蛋白质脂基化修饰的时空特异性检测

Protein lipidation is an important class of post-translational protein modifications and regulates many fundamental aspects of protein function, such as the proper subcellular localization. Inside the cell, protein lipidation can be spatially and temporally regulated, exhibiting distinct patterns in various subcellular compartments. In the case of S-palmitoylation, protein lipidation can be reversely regulated by the concerted actions of protein palmitoyl transferase (as a writer) and palmitoylated protein thioesterase (as an eraser), which regulates protein shuttling between the membrane and the cytoplasm. Existing technologies for investigating protein lipidation do not provide information on the spatial heterogeneity of modification. In this proposal, we aim to develop a novel spatial-specific proteomic profiling technique, for studying protein lipidation in various subcellular compartments, at proteomic levels. This new method promises to reveal the spatial-temporal pattern of protein lipidation. As a proof of concept, we propose to investigate the spectrum of protein lipidation that occurs locally at the neuronal synapse.

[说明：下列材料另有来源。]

(* ===== verification/Prelude.v ===== *)
(** * The container-cloudlet server, verified

    The program (src/server, in Go) runs on each host of a cloudlet.  It takes requests over
    TCP, deploys applications as Kubernetes pods, forwards the clients' connections to them,
    and moves a running application from one host to another: the destination drives the
    migration, the source dumps the pod's processes, and the destination's forwarding service
    is suspended, emptied, pointed at the restored pod and resumed.

    ** How the program is modelled

    A goroutine is a tree of effects ([Go.prog]): every call that leaves the code (network,
    Kubernetes, SSH, files, time, logs) and every access to memory shared with another
    goroutine is one effect, answered by the environment; a [for] loop is [Iter], a [go]
    statement [Go], a run-time panic [Panic].  [runs] gives the traces of one goroutine,
    [pstep] the interleavings of a pool of them over a shared state.  Theorems about one
    goroutine are about all its runs; theorems about a pool are about all reachable states.
    Both are proved with monitors ([respects]): a monitor's state is what a goroutine knows or
    owns, and [pool_sound] carries an invariant between the goroutines' states and the memory
    through every step.  Progress is the logic for what must happen: whoever waits does so,
    through others, for a goroutine that can move.

    ** The parts

    - Prelude: results, machine integers, strings, byte slices; Go: programs, pools, monitors.
    - Errors (errors.go), Types (types.go), LineIO (io.go and the scanner of bufio), BufQueue
      (bufque.go), Protocol (protocol.go), Logger (logger.go).
    - Sys: the effects of the handlers and what the callees promise.
    - Kube (kube.go), KubeExec (kube-exec.go, kube-portfwd.go), HostConf (hostconf.go, ssh.go).
    - LiveMigration (lm.go): [Restore] is [LM_Restore], [Dump] is [LM_DumpService].
    - ApiCore (api-core.go) and ApiServer (api-server.go): the handlers and the server.
    - FwdSys: the memory of a forwarding service and its forwarders, each access a step of its
      own; Fwd (fwd.go), FwdSvc (fwdsvc.go).
    - Proc: the effects of the process; IfAddr (ifaceaddr.go), Main (main.go); Process: the pool
      of the process.

    In ApiCore a call on a forwarding service is one effect ([EFwdSuspend] and the others);
    FwdLink starts the goroutines of a service where a request starts it and replaces the calls
    on services by the methods of FwdSvc, so that requests and the goroutines of all services
    run in one pool, with a memory for each service.  Main embeds the server's programs in those
    of the process ([Proc.sys]); there the calls on services are effects again.

    ** The theorems

    - Ownership, ApiProofs: nothing is closed twice and nothing but connections is left open by
      the server, its handlers and their goroutines; the only panic is the dereference of a
      nil forwarding service, and it can happen.  What each handler asks of the cluster.
      Process: the same for the whole process, from [main] on.
      ProcLive: nobody deadlocks on the process's mutexes and channels.
    - Isolation: requests touch the objects of their own application only, and the pods and
      services they ask for fit together.  Replies: what a client gets back.
    - RestoreProofs, DumpProofs: both sides of a migration follow its protocol, alone and
      together; the order of suspending, moving and resuming; what they release.
    - FwdCopy: each direction of a forwarder copies its bytes in order.  Rate: a limited
      forwarder keeps to its rate in any stretch of time, up to one buffer; Pause shows that a
      write and its pause take the time they should to two nanoseconds, from the rounding
      errors of the operations of [SpecFloat] in Binary64.
    - FwdWindow, FwdMove: the window of a migration, for a service alone and any number of
      migrations; FwdSpec: a service is an atomic service to its users; FwdLink: both for all
      services together with the server, whose requests start, move and remove them.
    - FwdOwn, FwdSafe: locks, channels, wait groups and connections of a service are used and
      given back correctly.  FwdLive: nobody waits forever in a service by the fault of its
      goroutines, with one migration; FwdSvcProofs: executions of the service that go wrong,
      among them a second migration that waits forever.
    - LineIO, BufQueue, Protocol, Kube, KubeExec, IfAddr, Logger, Main: the functional
      behaviour of these parts, on every path.

    ** Assumptions

    What is not under src is a parameter (JSON, YAML, UUIDs, pkg/errors, the predicates and the
    poller of client-go, package fmt's directives in a text used as a format) or an effect; what
    the theorems rely on is stated as a class of laws ([K8sLibOk], [PkgErrorsOk], [sane],
    [fwd_sane]) with an instance the witnesses use.

    ** Bounds and fuel

    Loops are not bounded: [Iter] runs as long as its body says.  Fuel occurs only in [interp]
    and in the schedules of [pool_path], which compute concrete executions for witnesses and
    for the theorems that an error can happen; running out of it gives a prefix of an
    execution, which the witnesses rule out by looking at its end.  Ports and the rsync rate
    are kept at their width; a forwarder's pause is computed in binary64 ([SpecFloat]).

    ** Not modelled

    Output at the levels Debug and Trace, and the times measured for it, in the handlers (the
    logger's own methods are in Logger).  A [*DeployResource] is its name, since an entry of the
    map is never replaced.  The count of dump iterations is unbounded.  An unrecovered panic
    ends its goroutine's trace; that it ends the process is not used.  The files of
    src/server/old are commented out from end to end; src/server/test, src/app and src/client
    are samples. *)
From Stdlib Require Export ZArith Lia Ascii.
From Stdlib Require Export Strings.Byte.
From stdpp Require Export base option strings pretty gmap list.

#[export] Set Default Goal Selector "!".

(** * Results of fallible calls *)

(** A Go function that returns [(T, error)] with a nil error, or an error. *)
Inductive result (A E : Type) : Type :=
| Ok (a : A)
| Err (e : E).
Arguments Ok {A E} a.
Arguments Err {A E} e.

Definition result_map {A B E : Type} (f : A → B) (r : result A E) : result B E :=
  match r with Ok a => Ok (f a) | Err e => Err e end.

Definition is_ok {A E : Type} (r : result A E) : bool :=
  match r with Ok _ => true | Err _ => false end.

(** * Machine integers *)

(** The value of a [w]-bit two's complement integer with the bits of [z]. *)
Definition wrap_signed (w : Z) (z : Z) : Z :=
  ((z + 2 ^ (w - 1)) mod 2 ^ w - 2 ^ (w - 1))%Z.

(** [int32(z)]: the conversion Go applies to the ports of a request. *)
Definition int32 (z : Z) : Z := wrap_signed 32 z.

(** The result of an operation on [int] (64 bits on the supported hosts). *)
Definition int64 (z : Z) : Z := wrap_signed 64 z.

Definition in_int32 (z : Z) : Prop := (- 2 ^ 31 ≤ z < 2 ^ 31)%Z.
Definition in_int64 (z : Z) : Prop := (- 2 ^ 63 ≤ z < 2 ^ 63)%Z.

(** * Strings *)

Definition newline : string := String (ascii_of_nat 10) EmptyString.
Definition dquote : string := String (ascii_of_nat 34) EmptyString.

(** [fmt.Sprintf] of an integer with the verb [%d]. *)
Definition itoa (z : Z) : string := pretty z.

(** [strings.Contains s sub]. *)
Fixpoint str_contains (sub s : string) : bool :=
  String.prefix sub s ||
  match s with
  | EmptyString => false
  | String _ s' => str_contains sub s'
  end.

(** * Lists *)

(** [l] without its first [x], if there is one. *)
Fixpoint take1 {A : Type} `{EqDecision A} (x : A) (l : list A) : option (list A) :=
  match l with
  | [] => None
  | y :: l => if decide (x = y) then Some l else cons y <$> take1 x l
  end.

Lemma take1_Permutation {A : Type} `{EqDecision A} (x : A) l l' :
  take1 x l = Some l' → l ≡ₚ x :: l'.
Proof.
  revert l'. induction l as [|y l IH]; intros l'; simpl; [done|].
  case_decide as Hy; [intros [= <-]; by subst|].
  destruct (take1 x l) as [l1|]; simpl; [|done]. intros [= <-].
  rewrite (IH l1 eq_refl). constructor.
Qed.

(** * Byte slices *)

(** [copy(dst, src)]: as many elements as both have; the rest of [dst] stays. *)
Definition go_copy {A : Type} (dst src : list A) : list A :=
  take (length dst) src ++ drop (length src) dst.

(** [make([]byte, n)]. *)
Definition make_bytes (n : nat) : list byte := replicate n x00.

(** * Lemmas the components share *)

Lemma int32_id z : in_int32 z → int32 z = z.
Proof. unfold in_int32, int32, wrap_signed. intros H. rewrite Z.mod_small; lia. Qed.

Lemma int64_id z : in_int64 z → int64 z = z.
Proof. unfold in_int64, int64, wrap_signed. intros H. rewrite Z.mod_small; lia. Qed.

Lemma int32_range z : in_int32 (int32 z).
Proof.
  unfold in_int32, int32, wrap_signed.
  pose proof (Z.mod_pos_bound (z + 2 ^ (32 - 1)) (2 ^ 32)). lia.
Qed.

Lemma int32_idemp z : int32 (int32 z) = int32 z.
Proof. apply int32_id, int32_range. Qed.

Lemma prefix_append s1 s2 : String.prefix s1 (s1 +:+ s2) = true.
Proof.
  induction s1 as [|a s1 IH]; [by destruct s2|].
  simpl. by destruct (ascii_dec a a).
Qed.

Lemma str_app_assoc (s1 s2 s3 : string) : (s1 +:+ s2) +:+ s3 = s1 +:+ (s2 +:+ s3).
Proof. induction s1 as [|a s1 IH]; [done|]. exact (f_equal (String a) IH). Qed.

Lemma str_contains_app sub s1 s2 : str_contains sub (s1 +:+ sub +:+ s2) = true.
Proof.
  induction s1 as [|a s1 IH].
  - change (EmptyString +:+ sub +:+ s2) with (sub +:+ s2).
    pose proof (prefix_append sub s2) as H.
    destruct (sub +:+ s2) as [|a s]; cbn [str_contains]; by rewrite H.
  - change (String a s1 +:+ sub +:+ s2) with (String a (s1 +:+ sub +:+ s2)).
    cbn [str_contains]. by rewrite IH, orb_true_r.
Qed.

Lemma Forall_snoc {A} (P : A → Prop) l x : Forall P (l ++ [x]) ↔ Forall P l ∧ P x.
Proof. by rewrite Forall_app, Forall_singleton. Qed.

Lemma omap_snoc {A B} (f : A → option B) l x :
  omap f (l ++ [x]) = omap f l ++ match f x with Some y => [y] | None => [] end.
Proof. rewrite omap_app. simpl. by destruct (f x). Qed.

Lemma go_copy_same {A} (dst src : list A) : length dst = length src → go_copy dst src = src.
Proof.
  intros H. unfold go_copy. rewrite H, firstn_all, drop_ge by lia. apply app_nil_r.
Qed.

Lemma length_go_copy {A} (dst src : list A) : length (go_copy dst src) = length dst.
Proof. unfold go_copy. rewrite length_app, length_take, length_drop. lia. Qed.

(** * Automation *)

Create HintDb cloudlet.
Create Rewrite HintDb cloudlet.
#[export] Hint Resolve int32_range int32_id int64_id : cloudlet.
#[export] Hint Rewrite @omap_snoc @omap_app @Forall_snoc int32_idemp : cloudlet.

(** Splits the conjunctions and existentials of the context. *)
Ltac inv_all :=
  repeat match goal with
  | H : _ ∧ _ |- _ => destruct H
  | H : ∃ _, _ |- _ => destruct H
  | H : False |- _ => destruct H
  | H : Some _ = Some _ |- _ => injection H as H
  | H : Ok _ = Ok _ |- _ => injection H as H
  | H : Err _ = Err _ |- _ => injection H as H
  end; subst.

(** Case analysis on the scrutinee of a match of the goal. *)
Ltac case_goal :=
  match goal with
  | |- context [match ?x with _ => _ end] => destruct x eqn:?
  end.
(* ===== verification/Errors.v ===== *)
(** Go errors and the two predicates of src/server/errors.go. *)
From S2P Require Import Prelude.

(** A non-nil [error] value; [nil] is [None] of [option error].  [ENet] is a value that
    implements [net.Error]: [timeout] is what its [Timeout()] answers and [deadline] whether
    [errors.Is(err, os.ErrDeadlineExceeded)].  [EOpaque] is a value made by a package the
    repository imports; [kind] is what that package's own predicates look at. *)
Inductive error : Type :=
| EOF
| EText (s : string)
| ENet (s : string) (timeout deadline : bool)
| EOpaque (kind s : string).

#[export] Instance error_eq_dec : EqDecision error.
Proof. solve_decision. Defined.

(** [err.Error()]. *)
Definition Error (e : error) : string :=
  match e with
  | EOF => "EOF"
  | EText s | ENet s _ _ | EOpaque _ s => s
  end.

Definition IsClosedError (e : error) : bool :=
  let msg := "use of closed network connection" in
  str_contains msg (Error e).

Definition IsDeadlineExceeded (err : option error) : bool :=
  match err with
  | Some (ENet _ timeout deadline) =>
      if negb timeout then false else if negb deadline then false else true
  | _ => false
  end.

(** * github.com/pkg/errors *)

(** [errors.WithStack] of a non-nil error and [errors.New]; documented to keep the
    message. *)
Class PkgErrors := {
  WithStack : error → error;
  NewStackError : string → error
}.

Class PkgErrorsOk `{PkgErrors} : Prop := {
  WithStack_text e : Error (WithStack e) = Error e;
  NewStackError_text s : Error (NewStackError s) = s
}.

(** [errors.WithStack(err)] of an error that may be nil: documented to keep nil. *)
Definition WithStackOpt `{PkgErrors} (e : option error) : option error := WithStack <$> e.

(** * Lemmas *)

Lemma IsClosedError_WithStack `{PkgErrorsOk} e :
  IsClosedError (WithStack e) = IsClosedError e.
Proof. unfold IsClosedError. by rewrite WithStack_text. Qed.

(** The error of an operation on a closed connection, as package net words it, is
    recognised whatever the operation and the address. *)
Lemma IsClosedError_net op rest timeout deadline :
  IsClosedError (ENet (op +:+ "use of closed network connection" +:+ rest) timeout deadline)
  = true.
Proof. apply str_contains_app. Qed.

Lemma IsDeadlineExceeded_spec err :
  IsDeadlineExceeded err = true ↔ ∃ s, err = Some (ENet s true true).
Proof.
  destruct err as [[|s|s [] []|k s]|]; simpl; naive_solver.
Qed.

脂基化是一类重要的蛋白质翻译后修饰过程，对于调节蛋白质的亚细胞定位及功能有着重要意义。蛋白质脂基化具有时空特异性的特征，即可以受外界信号调控，在细胞局部区域中独立进行。以S-棕榈酰化为代笔的蛋白质脂基化还具有动态可逆的特点，能够在修饰酶（棕榈酰转移酶）和去修饰酶（棕榈酰蛋白硫酯酶）的协调作用下，快速实现蛋白质在不同细胞区域间的定向转运。然而，受传统研究手段的限制，蛋白质脂基化的检测往往只能在全细胞水平进行，不能得到亚细胞区域特异性的脂基化底物信息。本项目立足于发展新型的空间特异性蛋白质标记方法，结合代谢标记与生物正交反应等手段，实现在全蛋白质组水平上针对脂基化修饰的时空特异性检测。通过研究神经突触中蛋白质脂基化的底物，解析长时程增强过程中蛋白质脂基化的时空动态变化，以期在全蛋白质组水平上加深我们对长时程记忆分子机制的理解。

本研究项目以发展具有高时空分辨能力的蛋白质翻译后修饰分析技术为主要目标，通过酶介导的邻近化学标记反应和正交富集策略，实现了在活细胞中针对特定亚细胞区域的生物大分子进行空间特异性标记及高通量分析手段。项目执行期间，共合成和表征了十余种新型的APEX酶底物探针，从中筛选获得了邻近标记活性提高一个数量级的新探针，从而大幅提高了正交富集的灵敏度。该方法突破了传统研究蛋白质翻译后修饰难以获得高空间分辨的限制，使蛋白质翻译后修饰的检测从全细胞水平推进至包括线粒体、内质网、细胞膜、神经突触等多个亚细胞区域中。该研究项目还发展了基于光敏反应的生物大分子标记技术，利用在细胞中可控生成单线态氧等活性氧物种对特定靶点中的蛋白质、核酸等分子进行氧化损伤和共价标记，实现了在分钟级别分辨率下的亚细胞蛋白质组和转录组分析。以上工作将更好地帮助我们在组学水平上理解蛋白质翻译后修饰在细胞局部信号转导中的功能。在项目执行期间，在基金的资助下共发表研究论文6篇，包括《Nat. Chem. Biol.》一篇、《Angew. Chem. Int. Ed.》两篇，另应邀撰写综述1篇。培养博士研究生1名。